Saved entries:
--------

(* ===== verification/HostFile.v ===== *)
(** * Reading and writing whole files on the host

    The [writeAll] and [readAll] loops that the persistent stores use
    ([psn/PsnBackend.cpp]) around [write] and [read], which may transfer less
    than asked.  The host is a map from paths to contents; how much one call
    transfers, which opens succeed and how much a file accepts before the device
    is full are arguments, and the theorems hold for all of them. *)
From S2P Require Import Prelude.

Abbreviation Files := (gmap bytes bytes).

(** The answers of the host during one load or save: whether [open] succeeds, at
    most how many bytes a transfer moves, and how many the device takes.  The
    limit of a transfer may be different for every call: it is a function of
    the room left on the device for a write, and of the bytes left in the file
    for a read, which no two calls on one file that transfer something share. *)
Record HostIo := mkIo { io_open : bool; io_burst : nat -> nat; io_room : nat }.

(** A call transfers something when it can. *)
Definition host_ok (io : HostIo) : Prop := forall k, (1 <= io_burst io k)%nat.

(** [write(fd, p, n)]: how many bytes are taken; none is an error. *)
Definition host_write (burst : nat -> nat) (room n : nat) : nat := Nat.min n (Nat.min (burst room) room).

(** [writeAll]: what reaches the file, the room left, and the answer.  Every
    turn writes a byte or ends, so the length of the data is fuel enough. *)
Fixpoint writeAll_loop (fuel : nat) (burst : nat -> nat) (room : nat) (data : bytes) : bytes * nat * bool :=
  match data, fuel with
  | [], _ => ([], room, true)
  | _, O => ([], room, false)
  | _, S fuel' =>
      let w := host_write burst room (length data) in
      if (w <=? 0)%nat then ([], room, false)
      else
        let '(rest, room', ok) := writeAll_loop fuel' burst (room - w) (drop w data) in
        (take w data ++ rest, room', ok)
  end.
Definition writeAll (burst : nat -> nat) (room : nat) (data : bytes) : bytes * nat * bool :=
  writeAll_loop (length data) burst room data.

(** [readAll] of [n] bytes from what is left of the file: the bytes and what is
    left after them. *)
Fixpoint readAll_loop (fuel : nat) (burst : nat -> nat) (left : bytes) (n : nat) : option (bytes * bytes) :=
  match n, fuel with
  | O, _ => Some ([], left)
  | _, O => None
  | _, S fuel' =>
      let r := Nat.min n (Nat.min (burst (length left)) (length left)) in
      if (r <=? 0)%nat then None
      else
        '(got, left') ← readAll_loop fuel' burst (drop r left) (n - r);
        Some (take r left ++ got, left')
  end.
Definition readAll (burst : nat -> nat) (left : bytes) (n : nat) : option (bytes * bytes) :=
  readAll_loop n burst left n.

(** A file opened with [O_TRUNC] after a sequence of [writeAll]s whose answers
    the caller drops. *)
Fixpoint writes (burst : nat -> nat) (room : nat) (chunks : list bytes) : bytes :=
  match chunks with
  | [] => []
  | c :: rest => let '(w, room', _) := writeAll burst room c in w ++ writes burst room' rest
  end.

Definition save_file (io : HostIo) (path : bytes) (chunks : list bytes) (fs : Files) : Files :=
  if io_open io then <[path := writes (io_burst io) (io_room io) chunks]> fs else fs.

Definition open_file (io : HostIo) (path : bytes) (fs : Files) : option bytes :=
  if io_open io then fs !! path else None.

Section Lemmas.

Lemma writeAll_spec burst room data :
  (forall k, (1 <= burst k)%nat) ->
  writeAll burst room data =
    (take room data, (room - length data)%nat, (length data <=? room)%nat).
Proof.
  intros Hb. unfold writeAll.
  assert (forall fuel room data, (length data <= fuel)%nat ->
    writeAll_loop fuel burst room data
    = (take room data, (room - length data)%nat, (length data <=? room)%nat)) as H; [|by apply H].
  clear room data. induction fuel as [|fuel IH]; intros room [|b data] Hf; try (simpl in Hf; lia).
  1, 2: simpl; by rewrite take_nil, Nat.sub_0_r.
  cbn [writeAll_loop]. unfold host_write. pose proof (Hb room). set (w := Nat.min _ _). set (d := b :: data) in *.
  assert (1 <= length d)%nat by (subst d; simpl; lia).
  destruct (w <=? 0)%nat eqn:E.
  - assert (room = 0)%nat as -> by lia. destruct (length d <=? 0)%nat eqn:E'; [lia|]. by rewrite take_0.
  - rewrite IH by (rewrite length_drop; lia). rewrite length_drop. f_equal; [f_equal|].
    + rewrite take_drop_commute, Nat.add_sub_assoc, Nat.add_comm, Nat.add_sub by lia.
      transitivity (take w (take room d) ++ drop w (take room d)); [|by rewrite take_drop].
      f_equal. rewrite take_take. f_equal. lia.
    + lia.
    + lia.
Qed.

Lemma readAll_spec burst left n :
  (forall k, (1 <= burst k)%nat) ->
  readAll burst left n =
    if (n <=? length left)%nat then Some (take n left, drop n left) else None.
Proof.
  intros Hb. unfold readAll.
  assert (forall fuel n left, (n <= fuel)%nat ->
    readAll_loop fuel burst left n
    = if (n <=? length left)%nat then Some (take n left, drop n left) else None) as H; [|by apply H].
  clear left n. induction fuel as [|fuel IH]; intros [|n] left Hf; try lia; [done..|].
  cbn [readAll_loop]. pose proof (Hb (length left)). set (r := Nat.min _ _). destruct (r <=? 0)%nat eqn:E.
  - assert (length left = 0)%nat as Hl by lia. by rewrite Hl.
  - rewrite IH by lia. rewrite length_drop.
    destruct (S n - r <=? length left - r)%nat eqn:E1, (S n <=? length left)%nat eqn:E2; try lia; [|done].
    simpl. rewrite drop_drop. do 2 f_equal.
    + rewrite take_drop_commute. replace (r + (S n - r))%nat with (S n) by lia.
      transitivity (take r (take (S n) left) ++ drop r (take (S n) left)); [|by rewrite take_drop].
      f_equal. rewrite take_take. f_equal. lia.
    + f_equal. lia.
Qed.

Lemma writes_spec burst room chunks :
  (forall k, (1 <= burst k)%nat) -> writes burst room chunks = take room (concat chunks).
Proof.
  intros Hb. revert room. induction chunks as [|c chunks IH]; intros room; simpl; [by rewrite take_nil|].
  rewrite writeAll_spec by done. rewrite IH, take_app. done.
Qed.

(** A file with room for all of it holds exactly what was written. *)
Lemma save_open io io' path chunks fs :
  io_open io = true -> io_open io' = true -> host_ok io -> (length (concat chunks) <= io_room io)%nat ->
  open_file io' path (save_file io path chunks fs) = Some (concat chunks).
Proof.
  intros Ho Ho' Hb Hr. unfold open_file, save_file. rewrite Ho, Ho', lookup_insert_eq, writes_spec by done.
  f_equal. by apply take_ge.
Qed.

Lemma save_other io path path' chunks fs :
  path' <> path -> save_file io path chunks fs !! path' = fs !! path'.
Proof. intros. unfold save_file. destruct (io_open io); [|done]. by rewrite lookup_insert_ne. Qed.

Lemma readAll_app burst a b : (forall k, (1 <= burst k)%nat) -> readAll burst (a ++ b) (length a) = Some (a, b).
Proof.
  intros Hb. rewrite readAll_spec, length_app by done.
  destruct (length a <=? _)%nat eqn:E; [|lia]. by rewrite take_app_length, drop_app_length.
Qed.

End Lemmas.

--------

Reply with the count alone: how many lines of the records contain the string "which"?

3